Some aspects of modern digital hearing aids that we’ve decided to simulate are:

  • differential microphones, and
  • a multiband compressor for dynamic compression.

We’ve decided not to simulate the following on the basis that all these tend to be implemented in proprietary forms, such that we can’t replicate them exactly in our open-source algorithm:

  • coordination of gross processing parameters across ears,
  • binaural processing involving some degree of signal exchange between left and right devices,
  • gain changes influenced by speech-to-noise ratio estimators,
  • frequency shifting or scaling, and
  • dual or adaptive time-constant wide dynamic range compression.

We are using the Oldenburg Hearing Device (OlHeaD) Head Related Transfer Function (HRTF) Database (Denk et al. 2018) to replicate the signals that would be received by the front and rear microphones of the hearing aid and also at the eardrums of the wearer.

Audio examples of hearing aid processing

Here is an example of speech in noise processed by the simulated hearing aid for a moderate level of hearing loss. We can hear that the shape of the frequency spectrum has been modified to suit the listener’s specific pattern of hearing loss.

Here’s the original noisy signal where the noise is generated by a washing machine.
Here’s the same signal processed by the simulated hearing aid for a listener with a moderate level of hearing loss (Pure Tone Average of 38). For illustration purposes, this is presented here at an overall level that is similar to that of the original signal.
Here’s the noisy signal as it would be perceived by the listener wearing the hearing aid. Without the aid, the original noisy signal would be near inaudible.

Information about our hearing loss model can be found here.

The target speech comes from our new 40 speaker British English speech database, while the speech interferer noise comes from the SLR83 database, which comprises recordings of male and female speakers of English from various parts of the UK and Ireland.

Acknowledgements

We are grateful to the developers of the openMHA platform for the use of their software. Special thanks are due to Hendrik Kayser and Tobias Herzke. We are also grateful to Brian Moore, Michael Stone and colleagues for the Camfit compressive prescription, and to the people involved in the preparation of the OlHead HRTF (particularly Florian Denk) and SLR83 databases. The feature image is taken from Denk et al. (2018).

References

Demirsahin, I., Kjartansson, O., Gutkin, A., & Rivera, C. E. (2020). Open-source Multi-speaker Corpora of the English Accents in the British Isles. Available at http://www.openslr.org/83/

Denk, F., Ernst, S. M., Ewert, S. D., & Kollmeier, B. (2018). Adapting hearing devices to the individual ear acoustics: Database and target response correction functions for various device styles. Trends in Hearing, 22, 2331216518779313.

Moore, B. C. J., Alcántara, J. I., Stone, M. A., & Glasberg, B. R. (1999).
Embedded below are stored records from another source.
(** * The Coursera catalogue scraper ([coursera/coursera_scraper.js])

    A shallow embedding of the scraper's field extractors, record builder,
    scroll loop and CSV exporter, with the properties of its specification
    stated and settled against it. *)

From Stdlib Require Import ZArith NArith List Ascii String Lia SpecFloat.
From stdpp Require Import base decidable option list sorting gmap.

Open Scope N_scope.

(** ** JavaScript strings

    A string is its sequence of UTF-16 code units.  Literals of the source
    that are plain ASCII are written [js "..."]; other code units are given
    by number. *)

Module JsString.

Abbreviation jsstring := (list N).

Definition js (s : string) : jsstring :=
  N_of_ascii <$> list_ascii_of_string s.

(** [WhiteSpace] and [LineTerminator] code units, the ones [trim] removes. *)
Definition isWhiteSpace (c : N) : bool :=
  bool_decide (c ∈ [9; 10; 11; 12; 13; 32; 160; 5760; 8232; 8233; 8239; 8287;
                    12288; 65279])
  || ((8192 <=? c) && (c <=? 8202)).

Definition isDigit (c : N) : bool := (48 <=? c) && (c <=? 57).

Fixpoint trimStart (s : jsstring) : jsstring :=
  match s with
  | c :: s' => if isWhiteSpace c then trimStart s' else s
  | [] => []
  end.

Definition trimEnd (s : jsstring) : jsstring :=
  reverse (trimStart (reverse s)).

Definition trim (s : jsstring) : jsstring := trimEnd (trimStart s).

(** The longest prefix whose code units all satisfy [f], and the rest. *)
Fixpoint span (f : N → bool) (s : jsstring) : jsstring * jsstring :=
  match s with
  | c :: s' => if f c then let (a, b) := span f s' in (c :: a, b) else ([], s)
  | [] => ([], [])
  end.

(** [s.startsWith(p)] *)
Fixpoint startsWith (p s : jsstring) : bool :=
  match p, s with
  | [], _ => true
  | a :: p', b :: s' => (a =? b) && startsWith p' s'
  | _ :: _, [] => false
  end.

(** [s.slice(n)] for [0 <= n]. *)
Definition slice (n : nat) (s : jsstring) : jsstring := drop n s.

(** [s.includes(p)] *)
Fixpoint includes (p s : jsstring) : bool :=
  startsWith p s ||
  match s with
  | [] => false
  | _ :: s' => includes p s'
  end.

(** [s.split(sep)] for a non-empty separator: [cur] is the piece being read,
    [skip] the number of code units of a separator still to be passed. *)
Fixpoint split_from (sep : jsstring) (skip : nat) (cur s : jsstring)
  : list jsstring :=
  match s with
  | [] => [cur]
  | c :: s' =>
      match skip with
      | S k => split_from sep k cur s'
      | O =>
          if startsWith sep s
          then cur :: split_from sep (length sep - 1) [] s'
          else split_from sep 0 (cur ++ [c]) s'
      end
  end.

Definition split (sep s : jsstring) : list jsstring := split_from sep 0 [] s.

(** [s.replace(pat, rep)] with a string pattern: the first occurrence only. *)
Fixpoint replace (pat rep s : jsstring) : jsstring :=
  if startsWith pat s then rep ++ drop (length pat) s
  else match s with
       | [] => []
       | c :: s' => c :: replace pat rep s'
       end.

(** [s.toLowerCase()] on the letters A to Z; other code units are kept. *)
Definition lowerUnit (c : N) : N :=
  if (65 <=? c) && (c <=? 90) then c + 32 else c.

Definition toLowerCase (s : jsstring) : jsstring := lowerUnit <$> s.

(** The default order of [Array.prototype.sort]: code unit by code unit,
    a proper prefix first. *)
Fixpoint leb (a b : jsstring) : bool :=
  match a, b with
  | [], _ => true
  | _ :: _, [] => false
  | x :: a', y :: b' => (x <? y) || ((x =? y) && leb a' b')
  end.

Definition le (a b : jsstring) : Prop := leb a b = true.

#[global] Instance le_dec a b : Decision (le a b).
Proof. unfold le. apply _. Defined.

(** A string is trimmed when it neither starts nor ends with white space. *)
Definition trimmed (s : jsstring) : Prop :=
  (∀ c, head s = Some c → isWhiteSpace c = false) ∧
  (∀ c, last s = Some c → isWhiteSpace c = false).

End JsString.

Import JsString.

(** ** JavaScript numbers

    A number is an IEEE 754 binary64 value; the arithmetic is the
    specification of binary64 of the Standard Library, rounding to nearest,
    ties to even. *)

Module Number.

Definition prec : Z := 53.
Definition emax : Z := 1024.

Abbreviation double := spec_float.

(** The double nearest to an integer: what a numeric literal denotes. *)
Definition ofZ (z : Z) : double := binary_normalize prec emax z 0 false.

Definition mul : double → double → double := SFmul prec emax.

(** The double nearest to [n / d], for [n] and [d] non-negative integers. *)
Definition ofRatio (n d : Z) : double :=
  match n, d with
  | Z.pos p, Z.pos q =>
      SFdiv prec emax (S754_finite false p 0) (S754_finite false q 0)
  | _, _ => S754_zero false
  end.

(** What [Math.floor] and [parseInt] return: a double with an integral
    value, given by that integer, or an infinity or NaN.  (The sign of a
    zero is not kept.) *)
Inductive number :=
| Int (z : Z)
| Infinity (negative : bool)
| NaN.

#[global] Instance number_eq_dec : EqDecision number.
Proof. solve_decision. Defined.

(** [Math.floor(x)] *)
Definition floor (x : double) : number :=
  match x with
  | S754_zero _ => Int 0
  | S754_infinity s => Infinity s
  | S754_nan => NaN
  | S754_finite s m e =>
      let z := if s then Z.neg m else Z.pos m in
      Int (match e with
           | Z.neg k => Z.shiftr z (Z.pos k)
           | _ => Z.shiftl z e
           end)
  end.

Definition digitValue (c : N) : Z := Z.of_N (c - 48).

(** The integer a run of decimal digits denotes. *)
Definition decimal (ds : jsstring) : Z :=
  foldl (λ acc c, 10 * acc + digitValue c)%Z 0%Z ds.

(** [parseFloat(s)] on the strings the scraper gives it: an unsigned run of
    digits with an optional fraction, read up to the first code unit that
    does not continue it.  The result is the double nearest to the decimal
    value.  Signs, exponents and the literal Infinity are not modelled. *)
Definition parseFloat (s : jsstring) : double :=
  let (ip, r) := span isDigit s in
  let fp := match r with
            | 46 :: r' => fst (span isDigit r')
            | _ => []
            end in
  match ip with
  | [] => S754_nan
  | _ => ofRatio (decimal (ip ++ fp)) (10 ^ Z.of_nat (length fp))
  end.

(** [parseInt(s, 10)] on a string that starts with a run of digits: the
    double nearest to the integer the run denotes. *)
Definition parseInt (s : jsstring) : number :=
  match fst (span isDigit s) with
  | [] => NaN
  | ds => floor (ofZ (decimal ds))
  end.

End Number.

Import Number.

(** ** Values and completions *)

Module Js.

(** The values the scraper passes around. *)
Inductive value :=
| VUndefined
| VString (s : jsstring)
| VNumber (n : number).

#[global] Instance value_eq_dec : EqDecision value.
Proof. solve_decision. Defined.

(** [!!v] *)
Definition truthy (v : value) : bool :=
  match v with
  | VUndefined => false
  | VString s => negb (bool_decide (s = []))
  | VNumber (Int z) => negb (z =? 0)%Z
  | VNumber (Infinity _) => true
  | VNumber NaN => false
  end.

Inductive error :=
| TypeError (what : string).

(** A call either returns or throws. *)
Inductive completion (A : Type) :=
| Return (a : A)
| Throw (e : error).

Arguments Return {A} a.
Arguments Throw {A} e.

#[global] Instance completion_ret : MRet completion := @Return.
#[global] Instance completion_bind : MBind completion :=
  λ A B f m, match m with Return a => f a | Throw e => Throw e end.

(** [s || d] on strings *)
Definition orElse (s d : jsstring) : jsstring :=
  match s with [] => d | _ => s end.

End Js.

Import Js.

(** ** Regular expressions

    The fragment of the regular expressions of the source, matched the way
    the language does: leftmost start, greedy quantifiers, backtracking. *)

Module Regex.

Inductive regex :=
| Unit (c : N)
| Digit
| Seq (r1 r2 : regex)
| Alt (r1 r2 : regex)
| Opt (r : regex)
| Plus (r : regex)
| Group (i : nat) (r : regex).

Abbreviation captures := (gmap nat jsstring).

Section Many.
Context {R : Type}.
Variable step : jsstring → captures → (jsstring → captures → option R) → option R.
Variable k : jsstring → captures → option R.

(** Zero or more further iterations of a quantified expression, as many as
    possible first; an iteration has to consume input. *)
Fixpoint many (fuel : nat) (s : jsstring) (caps : captures) : option R :=
  match fuel with
  | O => k s caps
  | S f =>
      match step s caps (λ s' caps',
              if (length s' <? length s)%nat then many f s' caps' else None) with
      | Some x => Some x
      | None => k s caps
      end
  end.

End Many.

(** [rmatch r s caps k]: match [r] at the start of [s], then continue with
    [k] on the rest; a failing continuation makes the matcher try its next
    alternative. *)
Fixpoint rmatch {R : Type} (r : regex) (s : jsstring) (caps : captures)
  (k : jsstring → captures → option R) : option R :=
  match r with
  | Unit c =>
      match s with
      | x :: s' => if x =? c then k s' caps else None
      | [] => None
      end
  | Digit =>
      match s with
      | x :: s' => if isDigit x then k s' caps else None
      | [] => None
      end
  | Seq r1 r2 => rmatch r1 s caps (λ s' caps', rmatch r2 s' caps' k)
  | Alt r1 r2 =>
      match rmatch r1 s caps k with
      | Some x => Some x
      | None => rmatch r2 s caps k
      end
  | Opt r1 =>
      match rmatch r1 s caps k with
      | Some x => Some x
      | None => k s caps
      end
  | Plus r1 =>
      rmatch r1 s caps (λ s' caps', many (rmatch r1) k (length s') s' caps')
  | Group i r1 =>
      rmatch r1 s caps (λ s' caps',
        k s' (<[i := take (length s - length s') s]> caps'))
  end.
Use of a loudness model for hearing aid fitting: II. Hearing aids with multi-channel compression. British Journal of Audiology, 33(3), 157-170.

Hearing loss simulation

What our hearing loss algorithms simulate, with audio examples to illustrate hearing loss.

Our challenge entrants are going to use machine learning to develop better processing of speech in noise (SPIN) for hearing aids. For a machine learning algorithm to learn new ways of processing audio for the hearing impaired, it needs to estimate how the sound will be degraded by any hearing loss. Hence, we need an algorithm to simulate hearing loss for each of our listeners. The diagram belows shows our draft baseline system that was detailed in a previous blog. The hearing loss simulation is part of the prediction model. The Enhancement Model to the left is effectively the hearing aid and the Prediction Model to the right is estimating how someone will perceive the intelligibility of the speech in noise.

The draft baseline system (where SPIN is speech in noise, DRC is Dynamic Range Compression, HL is Hearing Loss, SI is Speech Intelligibility and L & R are Left and Right).

There are different causes of hearing loss, but we’re concentrating on the most common type that happens when you age (presbycusis). RNID (formerly Action on Hearing Loss) estimate that more than 40% of people over the age of 50 have a hearing loss, and this rises to 70% of people who are older than 70.

The aspects of hearing loss we’ve decided to simulate are

  1. The loss of ability to sense the quietest sounds (increase in absolute threshold).
  2. How as an audible sound increases in level, the perceived increase in loudness is greater than normal (loudness recruitment) (Moore et al. 1996).
  3. How the ear has a poorer ability to discriminate the frequency of sounds (impaired frequency selectivity).

Audio examples of hearing loss

Here are two samples of speech in noise processed through the simulator. In each audio example there are three versions of the same sentence:

  1. Unimpaired hearing
  2. Mild hearing impairment
  3. Moderate to severe hearing impairment
0 dB signal to noise ratio

And here is an example where the noise is louder:

Noisier: -10dB signal to noise ratio

Acknowledgements

The hearing loss model we’re using was generously supplied by Michael Stone at the University of Manchester as MATLAB code and translated by us into Python. The original code was written by members of the Auditory Perception Group at the University of Cambridge, ca. 1991-2013, including Michael Stone, Brian Moore, Brian Glasberg and Thomas Baer. Information about the model can be found primarily in Nejime and Moore (1997), but also in Nejime and Moore (1998), Baer and Moore (1993 and 1994), and Moore and Glasberg (1993).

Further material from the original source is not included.